*** Extracted material

(** * BookHub: a shallow embedding of the extension's sync plumbing

    The development follows the JavaScript sources:
    - [lib/bookmark-serializer.js] (module [Serializer], over
      [JSON.stringify] in [Json]),
    - the GitHub Contents API wrapper, [lib/github-api.js] (module
      [GitHub], over the built-ins in [Base64] and [Utf8]),
    - the background service worker, [background.js] (module
      [Background]),
    together with a small model of the single-flight discipline of the
    sync engine (module [Coordinator]).

    Further modules cover the rest of the wrapper ([GitHubOps], over
    [trim] and [split] in [Text]), the Markdown view of the serializer
    ([Markdown]), the periodic alarm ([Alarm]), the popup ([Popup]), the
    validation of the options page ([Options]) and the theme ([Theme]).

    JavaScript values are modelled dynamically where the code inspects
    them dynamically (truthiness, [??], [!==], property lookup); strings
    are sequences of UTF-16 code units, as in the language. *)

From Stdlib Require Import ZArith NArith Lia List Ascii String Bool.
From Stdlib Require Import DecimalString DecimalZ.
From stdpp Require Import gmap strings list.
Import ListNotations.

******

▶ **Exercise directions**
In how many lines of the data does the word "code" appear? Respond with the number and nothing more.

▶ **Exercise answer**
2